Special feature

Formule 1 in Madrid: Controverses, Guardia Civil, ABBA en bommeldingen

Formula One Management maakte vandaag dan eindelijk bekend wat al maanden, zo niet jaren een publiek geheim is: De Formule 1 keert terug naar Madrid. Vanaf 2026 wordt er tien jaar lang geracet op een semi-stratencircuit, dwars door de Spaanse hoofdstad.

Henri Pescarolo, Matra-Simca MS120

Hoewel het voor het eerst is dat de Formule 1 in de stad zelf z’n tenten opslaat, is Madrid niet helemaal onbekend met de koningsklasse van de autosport. In de jaren zestig, zeventig en tachtig was het Jarama Circuit – gelegen in de gemeente Madrid, op zo’n 30 kilometer van de stad zelf – gastheer van in totaal elf edities van de Spaanse Grand Prix. Acht daarvaan telden ook daadwerkelijk mee voor het wereldkampioenschap Formule 1.

Het Circuito Permanente del Jarama, een bochtige omloop met veel downforce, werd op 12 november 1967 geopend met een non-championship F1-race, bedoeld om de baan te testen. Het evenement kreeg weliswaar het predicaat Grand Prix van Spanje, maar omdat het pas na afloop van het officiële seizoen werd verreden, deden slechts vier F1-wagens mee. De rest van het veld werd opgevuld met F2-bolides. Desondanks leverde deze eerste race in Madrid met Jim Clark, Graham Hill en Jackie Stewart een fijn podium op.

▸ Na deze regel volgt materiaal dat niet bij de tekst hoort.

Lemma fold_step k c x :
  fold_const k c = true -> below 128 x ->
  shift POLY 16 (fold_without_next x c) = shift POLY (16 * (k + 1)) x.
Proof.
  intros [Hhi%Z.eqb_eq Hlo%Z.eqb_eq]%andb_prop Hx. rewrite !step_shift.
  unfold fold_without_next, mm_clmulepi64. simpl Z.testbit. cbv iota zeta. rewrite step_linear.
  rewrite (clmul_step 63 (8 * 16) (64 + 128 * k) (lo64 c));
    [|lia..| |apply hi64_below]; cycle 1.
  { replace (8 * 16 - 63) with 65 by lia. rewrite Hlo. f_equal; lia. }
  rewrite (clmul_step 63 (8 * 16) (128 + 128 * k) (hi64 c));
    [|lia..| |apply lo64_below]; cycle 1.
  { replace (8 * 16 - 63) with 65 by lia. rewrite Hhi. f_equal; lia. }
  rewrite (split_words x) at 3 by done. rewrite step_linear, Z.lxor_comm. f_equal.
  - f_equal. lia.
  - change 64%Z with (Z.of_nat 64). rewrite step_shiftl by lia. f_equal. lia.
Qed.

Lemma fold_block_eq x n c : fold_block x n c = Z.lxor (fold_without_next x c) n.
Proof. unfold fold_block, fold_without_next. reflexivity. Qed.

Lemma fold_below x c : below 128 (fold_without_next x c).
Proof. apply below_lxor; [lia|apply mm_clmulepi64_below..]. Qed.

(** The register after a run of 16-byte lanes *)
Definition feed (s x : Z) : Z := shift POLY 16 (Z.lxor s x).
Definition run (xs : list Z) : Z := foldl feed 0%Z xs.

Lemma run_snoc xs x : run (xs ++ [x]) = Z.lxor (shift POLY 16 (run xs)) (shift POLY 16 x).
Proof. unfold run. rewrite foldl_app. cbn [foldl]. apply shift_linear. Qed.

Lemma foldl_feed s xs : foldl feed s xs = Z.lxor (shift POLY (16 * length xs) s) (run xs).
Proof.
  induction xs as [|x xs IH] using rev_ind; [by rewrite Z.lxor_0_r|].
  rewrite foldl_app, run_snoc, IH, length_app. cbn [foldl length]. unfold feed.
  rewrite !shift_linear, <-shift_add, Z.lxor_assoc. f_equal. f_equal. lia.
Qed.

Lemma run_lxor xs ys :
  length xs = length ys -> run (lanes_xor xs ys) = Z.lxor (run xs) (run ys).
Proof.
  revert ys. induction xs as [|x xs IH] using rev_ind; intros ys Hl.
  { by destruct ys. }
  destruct ys as [|y ys _] using rev_ind; rewrite !length_app in Hl; cbn in Hl; [lia|].
  unfold lanes_xor. rewrite zip_with_app by lia. cbn [zip_with]. rewrite !run_snoc.
  fold (lanes_xor xs ys). rewrite IH by lia. rewrite !shift_linear. zbits.
Qed.

Lemma run_fold k c xs :
  fold_const k c = true -> Forall (below 128) xs ->
  run ((fun x => fold_without_next x c) <$> xs) = shift POLY (16 * k) (run xs).
Proof.
  intros Hc. induction xs as [|x xs IH] using rev_ind; intros H.
  { symmetry. apply linear_0, shift_linear. }
  apply list.Forall_app in H as [H [Hx _]%list.Forall_cons]. rewrite fmap_app.
  change ((fun x => fold_without_next x c) <$> [x]) with [fold_without_next x c]. rewrite !run_snoc.
  rewrite (IH H), (fold_step k c x Hc Hx). rewrite !shift_linear.
  rewrite <-!shift_add. f_equal; f_equal; lia.
Qed.

(** A stride: every lane folded over the stride, and the next lanes mixed in *)
Lemma run_stride k c xs next :
  fold_const k c = true -> Forall (below 128) xs -> length xs = k -> length next = k ->
  run (zip_with (fun x n => fold_block x n c) xs next) = foldl feed (run xs) next.
Proof.
  intros Hc Hxs Hl Hn. rewrite foldl_feed, Hn, <-(run_fold k c) by done.
  rewrite <-run_lxor by (rewrite length_fmap; lia). f_equal.
  unfold lanes_xor. rewrite zip_with_fmap_l. unfold fold_block, fold_without_next. reflexivity.
Qed.

(** The constants that bring the lanes [xs] over the rest of [xs] and one more *)
Fixpoint collapse_consts (cs : list Z) : bool :=
  match cs with
  | [] => true
  | c :: cs => fold_const (S (length cs)) c && collapse_consts cs
  end.

(** All lanes folded onto the last *)
Definition collapse (last : Z) (xs cs : list Z) : Z :=
  foldl (fun acc '(x, c) => Z.lxor acc (fold_without_next x c)) last (zip xs cs).

Lemma collapse_below last xs cs : below 128 last -> below 128 (collapse last xs cs).
Proof.
  intros Hl. unfold collapse. apply (foldl_inv (fun _ acc => below 128 acc)); [done|].
  intros pre [x c] suf acc _ Hacc. apply below_lxor; [lia|done|apply fold_below].
Qed.

Lemma run_cons x xs : run (x :: xs) = Z.lxor (shift POLY (16 * (length xs + 1)) x) (run xs).
Proof.
  unfold run. cbn [foldl]. rewrite foldl_feed. f_equal. unfold feed. rewrite Z.lxor_0_l, <-shift_add.
  f_equal. lia.
Qed.

Lemma run_collapse xs : forall last cs,
  length cs = length xs -> collapse_consts cs = true -> Forall (below 128) xs ->
  shift POLY 16 (collapse last xs cs) = run (xs ++ [last]).
Proof.
  induction xs as [|x xs IH]; intros last [|c cs] Hl Hc Hxs; try done.
  apply andb_prop in Hc as [Hc Hcs]. apply list.Forall_cons in Hxs as [Hx Hxs]. injection Hl as Hl.
  change (collapse last (x :: xs) (c :: cs)) with (collapse (Z.lxor last (fold_without_next x c)) xs cs).
  rewrite (IH _ _ Hl Hcs Hxs). cbn [app]. rewrite run_cons, !run_snoc, shift_linear, length_app.
  rewrite (fold_step _ c x Hc Hx), Hl. cbn [length].
  replace (16 * (S (length xs) + 1)) with (16 * (length xs + 1 + 1)) by lia. zbits.
Qed.

(** ** Loads *)

Definition block_at (data : list byte) (ptr : nat) : Z := le_combine (take 16 (drop ptr data)).
Definition blocks_at (n : nat) (data : list byte) (ptr : nat) : list Z :=
  (fun i => block_at data (ptr + 16 * i)) <$> seq 0 n.

Lemma read_le_Ok {E} n data ptr :
  ptr + n <= length data -> read_le (E:=E) n data ptr = Ok (le_combine (take n (drop ptr data))).
Proof.
  intros H. unfold read_le. rewrite slice_Ok by lia. bind_step. by replace (ptr + n - ptr) with n by lia.
Qed.

Lemma load_lanes_Ok {E} n data ptr :
  ptr + 16 * n <= length data -> load_lanes (E:=E) n data ptr = Ok (blocks_at n data ptr).
Proof.
  intros H. enough (returns (load_lanes (E:=E) n data ptr) (fun l => l = blocks_at n data ptr))
    as (l & -> & ->)%returns_Ok by done.
  apply (wp_for_range (fun m l => l = blocks_at m data ptr)); [lia|done| |done].
  intros i l Hi ->. rewrite read_le_Ok by lia. bind_step. apply wp_ret. unfold blocks_at.
  by rewrite seq_app, fmap_app.
Qed.

Lemma length_blocks n data ptr : length (blocks_at n data ptr) = n.
Proof. unfold blocks_at. by rewrite length_fmap, length_seq. Qed.

Lemma block_at_below data ptr : below 128 (block_at data ptr).
Proof.
  apply (below_weaken (8 * Z.of_nat (length (take 16 (drop ptr data))))); [|apply le_combine_below].
  rewrite length_take. lia.
Qed.

Lemma blocks_below n data ptr : Forall (below 128) (blocks_at n data ptr).
Proof. apply list.Forall_fmap, list.Forall_forall. intros i _. apply block_at_below. Qed.

Lemma feed_block s b : length b = 16 -> feed s (le_combine b) = crc_bytes POLY s b.
Proof. intros Hb. by rewrite crc_bytes_word, Hb. Qed.

Lemma feed_blocks n data ptr s :
  ptr + 16 * n <= length data ->
  foldl feed s (blocks_at n data ptr) = crc_bytes POLY s (take (16 * n) (drop ptr data)).
Proof.
  induction n as [|n IH]; intros H; [done|]. unfold blocks_at in *.
  rewrite seq_S, fmap_app, foldl_app, IH by lia. cbn [fmap list_fmap foldl]. unfold block_at.
  rewrite feed_block by (rewrite length_take, length_drop; lia).
  rewrite <-crc_bytes_app. f_equal. rewrite Nat.add_0_l, <-drop_drop.
  rewrite take_take_drop. f_equal. lia.
Qed.

(** ** Strides *)

(** The lanes [xs] stand for the data before [ptr], consumed from state [s]. *)
Definition consumed (data : list byte) (s : Z) (L : nat) (xs : list Z) (ptr : nat) : Prop :=
  length xs = L /\ Forall (below 128) xs /\ ptr <= length data /\
  run xs = crc_bytes POLY s (take ptr data).

Lemma consumed_first data s L x xs :
  below 128 s -> 16 * L <= length data -> blocks_at L data 0 = x :: xs ->
  consumed data s L (Z.lxor x s :: xs) (16 * L).
Proof.
  intros Hs Hl Hb. pose proof (blocks_below L data 0) as Hbelow. pose proof (length_blocks L data 0) as Hlen.
  pose proof (feed_blocks L data 0 s ltac:(lia)) as Hfeed.
  rewrite Hb in *. apply list.Forall_cons in Hbelow as [Hx Hxs]. split_and!; [done| |done|].
  - constructor; [by apply below_lxor|done].
  - rewrite drop_0 in Hfeed. rewrite <-Hfeed. unfold run. cbn [foldl]. f_equal. unfold feed.
    by rewrite Z.lxor_0_l, Z.lxor_comm.
Qed.

Lemma fold_block_below x n c : below 128 n -> below 128 (fold_block x n c).
Proof. intros Hn. rewrite fold_block_eq. apply below_lxor; [lia|apply fold_below|done]. Qed.

Lemma zip_fold_below c xs next :
  Forall (below 128) next -> Forall (below 128) (zip_with (fun x n => fold_block x n c) xs next).
Proof.
  intros H. revert xs. induction H as [|n next Hn H IH]; intros [|x xs]; constructor; auto using fold_block_below.
Qed.

Lemma consumed_stride data s L xs ptr c :
  consumed data s L xs ptr -> fold_const L c = true -> ptr + 16 * L <= length data ->
  consumed data s L (zip_with (fun x n => fold_block x n c) xs (blocks_at L data ptr)) (ptr + 16 * L).
Proof.
  intros (Hl & Hb & Hp & Hr) Hc Hptr. split_and!.
  - rewrite length_zip_with, length_blocks. lia.
  - apply zip_fold_below, blocks_below.
  - done.
  - rewrite (run_stride L c) by (done || apply length_blocks). rewrite Hr, feed_blocks by done.
    rewrite <-crc_bytes_app. f_equal. apply take_take_drop.
Qed.

Lemma blocks_S n data ptr :
  blocks_at (S n) data ptr = block_at data ptr :: blocks_at n data (ptr + 16).
Proof.
  unfold blocks_at. cbn [seq]. rewrite fmap_cons. f_equal; [f_equal; lia|].
  rewrite <-fmap_S_seq, <-list_fmap_compose. apply list_fmap_ext. intros i j _. cbn [compose].
  f_equal. lia.
Qed.

Lemma blocks_app n m data ptr :
  blocks_at (n + m) data ptr = blocks_at n data ptr ++ blocks_at m data (ptr + 16 * n).
Proof.
  revert ptr. induction n as [|n IH]; intros ptr.
  { cbn [Nat.add app]. by rewrite Nat.mul_0_r, Nat.add_0_r. }
  cbn [Nat.add]. rewrite !blocks_S, IH. cbn [app].
  by replace (ptr + 16 + 16 * n) with (ptr + 16 * S n) by lia.
Qed.

Lemma blocks_1 data ptr : blocks_at 1 data ptr = [block_at data ptr].
Proof. by rewrite blocks_S. Qed.

Lemma read_block_Ok {E} data ptr :
  ptr + 16 <= length data -> read_le (E:=E) 16 data ptr = Ok (block_at data ptr).
Proof. apply read_le_Ok. Qed.

Lemma consumed_one data s x ptr c :
  consumed data s 1 [x] ptr -> fold_const 1 c = true -> ptr + 16 <= length data ->
  consumed data s 1 [fold_block x (block_at data ptr) c] (ptr + 16).
Proof.
  intros Hx Hc Hp. pose proof (consumed_stride data s 1 [x] ptr c Hx Hc ltac:(lia)) as H.
  rewrite blocks_1 in H. exact H.
Qed.

Lemma consumed_collapse data s xs last cs ptr :
  consumed data s (length xs + 1) (xs ++ [last]) ptr ->
  length cs = length xs -> collapse_consts cs = true ->
  consumed data s 1 [collapse last xs cs] ptr.
Proof.
  intros (_ & Hb & Hp & Hr) Hl Hc. apply list.Forall_app in Hb as [Hxs [Hlast _]%list.Forall_cons].
  split_and!; [done| |done|].
  - constructor; [by apply collapse_below|constructor].
  - rewrite <-Hr, <-(run_collapse xs last cs) by done. unfold run. cbn [foldl]. unfold feed.
    by rewrite Z.lxor_0_l.
Qed.

(** The first lane folded onto the second *)
Lemma consumed_onto data s n x0 x1 xs c ptr :
  consumed data s (S (S n)) (x0 :: x1 :: xs) ptr -> fold_const 1 c = true ->
  consumed data s (S n) (Z.lxor x1 (fold_without_next x0 c) :: xs) ptr.
Proof.
  intros (Hl & Hb & Hp & Hr) Hc. apply list.Forall_cons in Hb as [Hx0 [Hx1 Hxs]%list.Forall_cons].
  split_and!; [cbn [length] in *; lia| |exact Hp|].
  - constructor; [apply below_lxor; [lia|exact Hx1|apply fold_below]|exact Hxs].
  - rewrite <-Hr, !run_cons, shift_linear. cbn [length].
    replace (16 * (length xs + 1)) with (16 * length xs + 16) at 2 by lia.
    rewrite (shift_add POLY (16 * length xs) 16 (fold_without_next x0 c)).
    rewrite (fold_step 1 c x0 Hc Hx0), <-shift_add.
    replace (16 * length xs + 16 * (1 + 1)) with (16 * (S (length xs) + 1)) by lia. zbits.
Qed.

Lemma consumed_finish data s x ptr :
  consumed data s 1 [x] ptr -> length data <= ptr ->
  below 128 x /\ shift POLY 16 x = crc_bytes POLY s data.
Proof.
  intros (_ & [Hx _]%list.Forall_cons & Hp & Hr) Hend. split; [done|].
  rewrite take_ge in Hr by lia. rewrite <-Hr. unfold run. cbn [foldl]. unfold feed. by rewrite Z.lxor_0_l.
Qed.

(** ** Wide registers *)

Lemma lanes_xor_comm x y : lanes_xor x y = lanes_xor y x.
Proof.
  unfold lanes_xor. revert y. induction x as [|a x IH]; intros [|b y]; try reflexivity.
  cbn [zip_with]. by rewrite IH, Z.lxor_comm.
Qed.

Lemma lanes_fold_same n c xs :
  length xs = n -> fold_without_next_lanes xs (replicate n c) = (fun x => fold_without_next x c) <$> xs.
Proof.
  intros <-. unfold fold_without_next_lanes, lanes_xor, lanes_clmulepi64, fold_without_next. cbv zeta.
  induction xs as [|x xs IH]; [done|]. rewrite fmap_cons. cbn [length replicate zip_with].
  by rewrite IH.
Qed.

1968: De eerste F1-race in Madrid

De eerste echte Spaanse Grand Prix op Jarama vond een half jaar later plaats, op 12 mei 1968. Chris Amon zette zijn Ferrari op poleposition en leek op weg om de race te winnen, maar de onfortuinelijke Nieuw-Zeelander kreeg panne en moest na 57 van de 90 ronden opgeven. Graham Hill bezorgde Lotus de overwinning.

(vlnr) Chris Amon (Ferrari), Pedro Rodriguez (BRM) en Denny Hulme (McLaren)

(vlnr) Chris Amon (Ferrari), Pedro Rodriguez (BRM) en Denny Hulme (McLaren)

De eerste Grand Prix in de Spaanse hoofdstad smaakte naar meer, maar inmiddels had ook het stratencircuit Montjuïc in Barcelona zich gemeld. Tot en met halverwege de jaren zeventig reisde de Formule 1 om en om af naar Madrid en Barcelona, maar toen in 1975 op Montjuïc vijf toeschouwers om het leven kwamen bij een crash van Rolf Stommelen, toog men permanent naar Jarama. Van 1976 tot 1981 werd de race elk jaar op Jarama verreden.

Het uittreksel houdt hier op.